I will begin his life and let you look at the rest. He was born in Boston and named Edgar Poe. His father disappeared when he was just 2 and his mother died when Edgar was 3. He was separated from his 2 siblings and eventually taken in by the Allan family in Virginia, thus his middle name. Mrs. Allan could not biologically conceive and desperately wanted a child. Mr. Allan took in the orphan child to appease his wife, never legally adopted him as his own, and eventually disowned him. Mrs. Allan died.

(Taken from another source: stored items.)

(** * Fortress Token Optimizer: cost prediction and provider intelligence

    A shallow embedding of [backend/cost_predictor.py] and
    [backend/provider_intelligence.py], and the properties of the usage
    ledger, the forecaster, the anomaly detector, the efficiency scorer and
    the provider recommender/calibrator that follow from the code.

    Conventions of the embedding.
    - Python [float] arithmetic is idealised as exact rational arithmetic
      ([Q], compared with [==]), [round] and the [.2f] format round the
      exact value half to even, and a standard deviation is the exact
      square root of a rational; Python [int] is [Z].
    - A Python exception is a value [Raise e] of the result type; every
      operation that can raise in the source returns [Result].
    - The wall clock ([datetime.now()]) is an explicit argument.
    - The engine-level stores ([user_usage], [provider_calibration],
      [user_history]) are finite maps; the dictionaries whose iteration
      order the code observes ([by_provider], [by_level], [PROVIDERS]) are
      insertion-ordered association lists. *)

From Stdlib Require Import Reals Qreals Lra.
From Stdlib Require Import QArith Qround Qminmax Lqa Lia ZArith String List.
From Stdlib Require Import Qpower Qabs.
From Stdlib Require DecimalString.
From stdpp Require Import gmap strings list fin_maps.

Local Open Scope string_scope.
Local Open Scope Z_scope.
Local Open Scope Q_scope.
Local Open Scope list_scope.

(* ================================================================== *)
(** * Python runtime fragments                                         *)
(* ================================================================== *)

Module Py.

(** The exceptions the two modules can raise. *)
Inductive Exc : Type :=
| ValueError (msg : string)
| KeyError (key : string)
| IndexError
| ZeroDivisionError
| StatisticsError
| UnboundLocalError (name : string).

Inductive Result (A : Type) : Type :=
| Ok (a : A)
| Raise (e : Exc).
Arguments Ok {A} a.
Arguments Raise {A} e.

Definition bind {A B} (m : Result A) (k : A -> Result B) : Result B :=
  match m with
  | Ok a => k a
  | Raise e => Raise e
  end.

Definition returns {A} (m : Result A) : Prop := exists a, m = Ok a.

(** [for x in l: acc = body(acc, x)] with a body that may raise. *)
Fixpoint for_each {A S} (body : S -> A -> Result S) (l : list A) (acc : S)
  : Result S :=
  match l with
  | [] => Ok acc
  | x :: rest => bind (body acc x) (for_each body rest)
  end.

(** [[f(x) for x in l]] with an [f] that may raise. *)
Fixpoint map_result {A B} (f : A -> Result B) (l : list A) : Result (list B) :=
  match l with
  | [] => Ok []
  | x :: rest =>
      bind (f x) (fun y => bind (map_result f rest) (fun ys => Ok (y :: ys)))
  end.

(** [[x for x in l if p(x)]] with a [p] that may raise. *)
Fixpoint filter_result {A} (p : A -> Result bool) (l : list A)
  : Result (list A) :=
  match l with
  | [] => Ok []
  | x :: rest =>
      bind (p x) (fun b =>
      bind (filter_result p rest) (fun ys => Ok (if b then x :: ys else ys)))
  end.

(** ** Comparisons on numbers *)

Definition Qltb (x y : Q) : bool :=
  match x ?= y with Lt => true | _ => false end.
Definition Qgtb (x y : Q) : bool := Qltb y x.
Definition Qleb (x y : Q) : bool := Qle_bool x y.
Definition Qeqb (x y : Q) : bool := Qeq_bool x y.

(** ** Arithmetic *)

(** [a / b] on floats: raises on a zero divisor. *)
Definition truediv (a b : Q) : Result Q :=
  if Qeqb b 0 then Raise ZeroDivisionError else Ok (a / b).

(** [int(x)]: truncation toward zero. *)
Definition int (x : Q) : Z := Z.quot (Qnum x) (Zpos (Qden x)).

(** Nearest integer, ties to even. *)
Definition round_half_even (x : Q) : Z :=
  let f := Qfloor x in
  let r := x - inject_Z f in
  if Qltb r (1 # 2) then f
  else if Qltb (1 # 2) r then (f + 1)%Z
  else if Z.even f then f else (f + 1)%Z.

(** [round(x, ndigits)]. *)
Definition round (x : Q) (ndigits : nat) : Q :=
  let scale := inject_Z (10 ^ Z.of_nat ndigits) in
  inject_Z (round_half_even (x * scale)) / scale.

Definition sum (l : list Q) : Q := fold_left Qplus l 0.
Definition sumZ (l : list Z) : Z := fold_left Z.add l 0%Z.
Definition len {A} (l : list A) : Z := Z.of_nat (length l).

(** [l[i]] for a non-negative index. *)
Definition index {A} (l : list A) (i : nat) : Result A :=
  match l !! i with
  | Some x => Ok x
  | None => Raise IndexError
  end.

(** [l[-n:]] and [l[:-n]] for [n > 0], and [l[-a:-b]] for [a >= b > 0]. *)
Definition last_n {A} (n : nat) (l : list A) : list A :=
  skipn (length l - n) l.
Definition but_last_n {A} (n : nat) (l : list A) : list A :=
  firstn (length l - n) l.
Definition slice_from_end {A} (a b : nat) (l : list A) : list A :=
  skipn (length l - a) (firstn (length l - b) l).

(** [l.index(x)]: position of the first element equal to [x]. *)
Fixpoint list_index {A} (eqb : A -> A -> bool) (x : A) (l : list A)
  : Result nat :=
  match l with
  | [] => Raise (ValueError "x not in list")
  | y :: rest =>
      if eqb y x then Ok O
      else bind (list_index eqb x rest) (fun i => Ok (S i))
  end.

(** [l.index(l[k])]: the search compares by identity before it compares
    by value, so it finds an earlier equal element or stops at [k]. *)
Definition index_of_member {A} (eqb : A -> A -> bool) (l : list A) (k : nat)
    (x : A) : nat :=
  match list_index eqb x (firstn k l) with
  | Ok j => j
  | Raise _ => k
  end.

(** [enumerate(l)] *)
Definition enumerate {A} (l : list A) : list (nat * A) :=
  combine (seq 0 (length l)) l.

(** ** Insertion-ordered dictionaries with string keys *)

Definition dict (V : Type) : Type := list (string * V).

Fixpoint dict_get {V} (k : string) (d : dict V) : option V :=
  match d with
  | [] => None
  | (k', v) :: rest => if String.eqb k' k then Some v else dict_get k rest
  end.

Definition dict_mem {V} (k : string) (d : dict V) : bool :=
  match dict_get k d with Some _ => true | None => false end.

(** [d[k] = v]: overwrite in place, or append a new key at the end. *)
Fixpoint dict_set {V} (k : string) (v : V) (d : dict V) : dict V :=
  match d with
  | [] => [(k, v)]
  | (k', v') :: rest =>
      if String.eqb k' k then (k', v) :: rest else (k', v') :: dict_set k v rest
  end.

Definition dict_keys {V} (d : dict V) : list string := List.map fst d.
Definition dict_values {V} (d : dict V) : list V := List.map snd d.

(** [d1 == d2]: same keys with equal values, whatever the order. *)
Definition dict_eqb {V} (veqb : V -> V -> bool) (d1 d2 : dict V) : bool :=
  Nat.eqb (length d1) (length d2)
  && forallb (fun kv =>
       match dict_get (fst kv) d2 with
       | Some v2 => veqb (snd kv) v2
       | None => false
       end) d1.

Fixpoint list_eqb {A} (eqb : A -> A -> bool) (l1 l2 : list A) : bool :=
  match l1, l2 with
  | [], [] => true
  | x :: r1, y :: r2 => eqb x y && list_eqb eqb r1 r2
  | _, _ => false
  end.

(** ** [statistics] *)

(** [statistics.mean]: raises on an empty sample. *)
Definition statistics_mean (data : list Q) : Result Q :=
  match data with
  | [] => Raise StatisticsError
  | _ => Ok (sum data / inject_Z (len data))
  end.

(** The non-negative real number [sqrt radicand], kept in exact form. *)
Record Surd : Type := { radicand : Q }.

Definition surd_zero : Surd := {| radicand := 0 |}.

(** [s > 0]. *)
Definition surd_pos (s : Surd) : bool := Qltb 0 (radicand s).

(** [x > a + 2 * s], decided on rationals by squaring. *)
Definition gt_plus_two_surd (x a : Q) (s : Surd) : bool :=
  Qltb a x && Qltb (4 * radicand s) ((x - a) * (x - a)).

(** Sample variance: sum of squared deviations over [n - 1]. *)
Definition statistics_variance (data : list Q) : Result Q :=
  if (len data <? 2)%Z then Raise StatisticsError
  else
    bind (statistics_mean data) (fun c =>
    let ss := sum (List.map (fun x => (x - c) * (x - c)) data) in
    Ok (ss / inject_Z (len data - 1))).

(** [statistics.stdev]: raises on fewer than two values. *)
Definition statistics_stdev (data : list Q) : Result Surd :=
  bind (statistics_variance data) (fun v => Ok {| radicand := v |}).

(** ** String formatting *)

Definition str_of_Z (n : Z) : string :=
  DecimalString.NilZero.string_of_int (Z.to_int n).

(** [f"{x:.2f}"]. *)
Definition format_2f (x : Q) : string :=
  let n := Z.abs (round_half_even (x * 100)) in
  let frac := (n mod 100)%Z in
  ((if Qltb x 0 then "-" else "")
   ++ str_of_Z (n / 100) ++ "."
   ++ (if (frac <? 10)%Z then "0" else "") ++ str_of_Z frac)%string.

End Py.

Notation "'let*' x ':=' e 'in' k" := (Py.bind e (fun x => k))
  (at level 10, x name, e at level 200, k at level 200).

Import Py.

(* ================================================================== *)
(** * [cost_predictor.py]                                              *)
(* ================================================================== *)

Module cost_predictor.

(** The wall clock as one call observes it: [datetime.now()] with its
    ISO date, its ISO timestamp, and the month and day of the month. *)
Record Clock : Type := {
  today : string;
  timestamp : string;
  month : Z;
  day : Z
}.

(** [{'cost': c, 'tokens': t}] *)
Record Stats : Type := { st_cost : Q; st_tokens : Z }.

(** One entry of [requests]. *)
Record Request : Type := {
  rq_timestamp : string;
  rq_provider : string;
  rq_tokens : Z;
  rq_cost : Q;
  rq_level : string
}.

(** One day's aggregate for one user. *)
Record DailyRecord : Type := {
  date : string;
  total_cost : Q;
  total_tokens : Z;
  requests : list Request;
  by_provider : dict Stats;
  by_level : dict Stats
}.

In Poe’s short life of just forty (40) years, it seems every time he got close to a woman as a mother figure or companion they either died or left him. He never experienced true love. He became extremely depressed, drank, used opiates, and his deep depression took him to the “dark side”. The insanity came from a mixture of all of the above mentioned. His genius was recognized during his short stay as a student at our military academy, West Point. Sometimes I think it must be comforting to be dumb, as the whole world could be collapsing around you and you’re unaware living in your own simple world. Poe being of supreme intelligence and sensitive could recognize the stress and pain of being unloved. He attempted suicide more than once and slowly killed himself like many today that suffer from being unloved with an assortment of drugs. He wrote some of the most amazingly “sick” horror stories especially toward the end of his life when he was certifiably insane. Thank you, Edgar.
Love doesn’t always have to come from another human being. I have trained my dog, Otis, as a therapy dog. This dog craves love, as he was the only pup in the litter and his Mother was sold when he was just a month old. Here was little Otis abandoned and alone. When we took him in he was troubled. He would suckle on my hand all the time, sleep against the wall (he was in a child’s plastic swimming pool and slept against the side of the pool for comfort), and he would nip us. This I found out was from the breeder attempting to socialize him with other litters. Being foreign to the litter, Otis would be aggressively attacked. To this day, Otis still likes to sleep against something, especially you. He occasionally will attack other dogs when he feels threatened. This obviously goes back to when he was bullied. My son, who has his graduate degree in psychology and works with foster care children told me one day early on that I had “damaged goods” and he’s right. Otis makes an exceptional therapy dog, as he craves the love he never had in his formative months (never take a puppy from its Mom before 8 weeks). Children love him and he craves their attention. I have seen as many as 14 kids patting and hugging him at one time.
I have taken him to lock-up facilities for “at risk” delinquents. These kids can’t even say the word love. “Guys what’s a stronger word for like?” There is no response, but with Otis they begin to open up. Animals have been used with prisoners for a long time to teach empathy, compassion, and love.
Otis and I walk in the woods each and every morning. I have my boots, snowshoes, muck boots, umbrella, etc. We walk in nature undisturbed for over an hour together. It’s our favorite time of day. We hike in the White Mountains in winter, go on canoe trips, and swim out to my raft on the lake together. He’s my buddy. Otis loves me and I love him. He waits for me at the door for my return in the evening and can’t understand why we aren’t playing standing there with a ball in his mouth. It’s time to go out in the yard and have a good time together again.
We all NEED love. When you find it cherish it and never take it for granted. We are a social being and NEED this thing called love to be truly happy. I hope you have found yours and respect it and understand how fragile it can be.